Israel’s students return to schools Thursday morning after the lengthy September holiday period, starting the academic year in earnest as the month comes to an end.
Students under 12 (and those over 12 who have not been vaccinated) will need to present a negative coronavirus test, from either a testing center or a home testing kit.
Students and teachers without a vaccination/recovery certificate or a negative test will not be allowed into school premises.
As of Wednesday evening, only 81 percent of parents of eligible children had collected their home testing kits.
Additionally, while some 2 million are heading back to schools, around 100,000 students are in quarantine due to exposure to virus carriers.
As of now, any COVID-19 case in a classroom will force all classmates into quarantine.
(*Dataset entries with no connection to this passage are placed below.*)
(** * containerd-metrics: the snapshot/commit correlation engine

    A shallow embedding of [dev/containerd-metrics/main.go]: the three
    process-wide maps [prepByKey], [commitByKey] and [commitByName], the
    event switch of [serveContainerdMetrics] and the layer-chain
    reconstruction of [pushContainerMetrics]. *)

From Stdlib Require Import ZArith Lia List String Ascii.
From stdpp Require Import gmap strings list fin_maps.
From Equations Require Import Equations.

Local Open Scope Z_scope.

(** ** Machine integers, instants and durations *)

(** [time.Duration] is an [int64] count of nanoseconds; Go's [+] on it
    wraps around. *)
Definition minDuration : Z := - 2 ^ 63.
Definition maxDuration : Z := 2 ^ 63 - 1.

Definition wrap64 (z : Z) : Z := (z + 2 ^ 63) mod 2 ^ 64 - 2 ^ 63.

Definition add64 (a b : Z) : Z := wrap64 (a + b).

(** The instants this program handles all come from [time.Now()] and so
    carry a monotonic clock reading, an [int64] count of nanoseconds;
    [time.Since] subtracts two such readings with [subMono], which
    saturates instead of wrapping. *)
Definition subMono (t u : Z) : Z :=
  let d := wrap64 (t - u) in
  if (d <? 0) && (u <? t) then maxDuration
  else if (0 <? d) && (t <? u) then minDuration
  else d.

(** [time.Since(t)], evaluated when the clock reads [now]. *)
Definition Since (now t : Z) : Z := subMono now t.

(** ** Data model *)

Module Prep.
Record t : Type := mk { T : Z; Parent : string; Name : string }.
End Prep.

Module Commit.
Record t : Type := mk { Dur : Z; Parent : string; Name : string; Key : string }.
End Commit.

Module Layer.
Record t : Type := mk { ID : string; Prep : Z }.
End Layer.

Module Image.
Record t : Type := mk { Name : string; TotalPrep : Z; Layer : list Layer.t }.
End Image.

#[global] Instance Prep_eq_dec : EqDecision Prep.t.
Proof. solve_decision. Defined.
#[global] Instance Commit_eq_dec : EqDecision Commit.t.
Proof. solve_decision. Defined.
#[global] Instance Layer_eq_dec : EqDecision Layer.t.
Proof. solve_decision. Defined.
#[global] Instance Image_eq_dec : EqDecision Image.t.
Proof. solve_decision. Defined.

(** The package-level variables.  A [*Prep] is held by [prepByKey] alone
    and its cell is never written after allocation, so that map holds the
    record itself.  A [*Commit] is stored twice, in [commitByKey] and in
    [commitByName]: Commit cells live in [heap], in allocation order, and
    the two maps hold addresses (indexes into [heap]). *)
Record Store : Type := mkStore {
  prepByKey    : gmap string Prep.t;
  heap         : list Commit.t;
  commitByKey  : gmap string nat;
  commitByName : gmap string nat
}.

(** [make(map[string]*Prep)] and friends at program start. *)
Definition initStore : Store :=
  {| prepByKey := ∅; heap := []; commitByKey := ∅; commitByName := ∅ |}.

(** ** Events and log records *)

(** The event types the switch distinguishes, with the fields it reads;
    [OtherEvent] is any type without a case. *)
Inductive Event : Type :=
| SnapshotPrepare (Key Parent : string)
| SnapshotCommit (Key Name : string)
| SnapshotRemove (Key : string)
| ImageDelete (Name : string)
| ContainerCreate (ID Image : string)
| OtherEvent.

(** What the loop's [select] yields: an error of the subscription, a
    signal, or an envelope whose payload [typeurl.UnmarshalAny] either
    rejects or decodes. *)
Inductive Input : Type :=
| SubscriptionError (err : string)
| Signal
| Undecodable
| Decoded (evt : Event).

Inductive Level : Type := DebugLevel | InfoLevel | WarnLevel.

#[global] Instance Level_eq_dec : EqDecision Level.
Proof. solve_decision. Defined.

(** One constructor per logging call of the program. *)
Inductive LogRecord : Type :=
| LogSkippingEvent
| LogPrep (obj : Prep.t)
| LogCommitWithoutPrep (key name : string)
| LogCommit (obj : Commit.t)
| LogSnapshotRemove (key : string)
| LogImageDelete (name : string)
| LogImageWithoutPrep (image id : string)
| LogImagePulled (instanceId : string) (image : Image.t) (id initialPrep : string).

Definition level (r : LogRecord) : Level :=
  match r with
  | LogSkippingEvent => WarnLevel
  | LogPrep _ | LogCommitWithoutPrep _ _ | LogCommit _ | LogImageWithoutPrep _ _ => DebugLevel
  | LogSnapshotRemove _ | LogImageDelete _ | LogImagePulled _ _ _ _ => InfoLevel
  end.

Definition message (r : LogRecord) : string :=
  match r with
  | LogSkippingEvent => "skipping event"
  | LogPrep _ => "prep"
  | LogCommitWithoutPrep _ _ => "found commit without prep"
  | LogCommit _ => "commit"
  | LogSnapshotRemove _ => "snapshot remove"
  | LogImageDelete _ => "image delete"
  | LogImageWithoutPrep _ _ => "image witout prep"
  | LogImagePulled _ _ _ _ => "image pulled"
  end.

(** ** Outcomes *)

(** A piece of code returns a value, panics (index out of range, invalid
    address), or is still running when the iteration budget is spent.
    The one loop without a bound of its own is the chain walk of
    [pushContainerMetrics]; its budget [fuel] counts iterations of the
    loop body.  That the code returns is a statement about some budget
    (and then about every larger one); that it never returns, about all
    budgets. *)
Inductive result (A : Type) : Type :=
| Done (a : A)
| Panic
| Diverge.
Arguments Done {A} a.
Arguments Panic {A}.
Arguments Diverge {A}.

#[global] Instance result_bind : MBind result := λ A B k r,
  match r with
  | Done a => k a
  | Panic => Panic
  | Diverge => Diverge
  end.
Next week a pilot program in 300 classrooms will see students in such classes continue studies while getting daily tests for a week.
The Education Ministry is also considering providing each student with multiple home tests to allow parents to screen their children at home on a regular basis.
The ministry fears many parents won’t send their children to school in the coming days, fearing they will need to quarantine and lose workdays if their kids are forced into isolation.
Wednesday saw government-supervised daycares open after the Sukkot holidays, but with a delay of several hours as caregivers protested severe staffing shortages and poor pay.
From Sunday, more than one million Israelis will lose their Green Pass after a policy change dictated that a COVID-19 booster shot is required six months after receiving the first two doses.
Among them are almost half the country’s teachers, according to an estimate from the Israel Teachers’ Union.
The director of the secondary school teachers’ union, Ran Erez, sent an urgent letter to Prime Minister Naftali Bennett urging a two-month delay to allow teachers to get their booster shots and become Green Pass compliant, warning that the decision to dock pay for those without the pass — and who refuse to be tested — would be challenged in court.
“There are no decisions like this directed at any other sector in the country. It is a measure that harms Israeli teachers in a nonproportional way,” he wrote.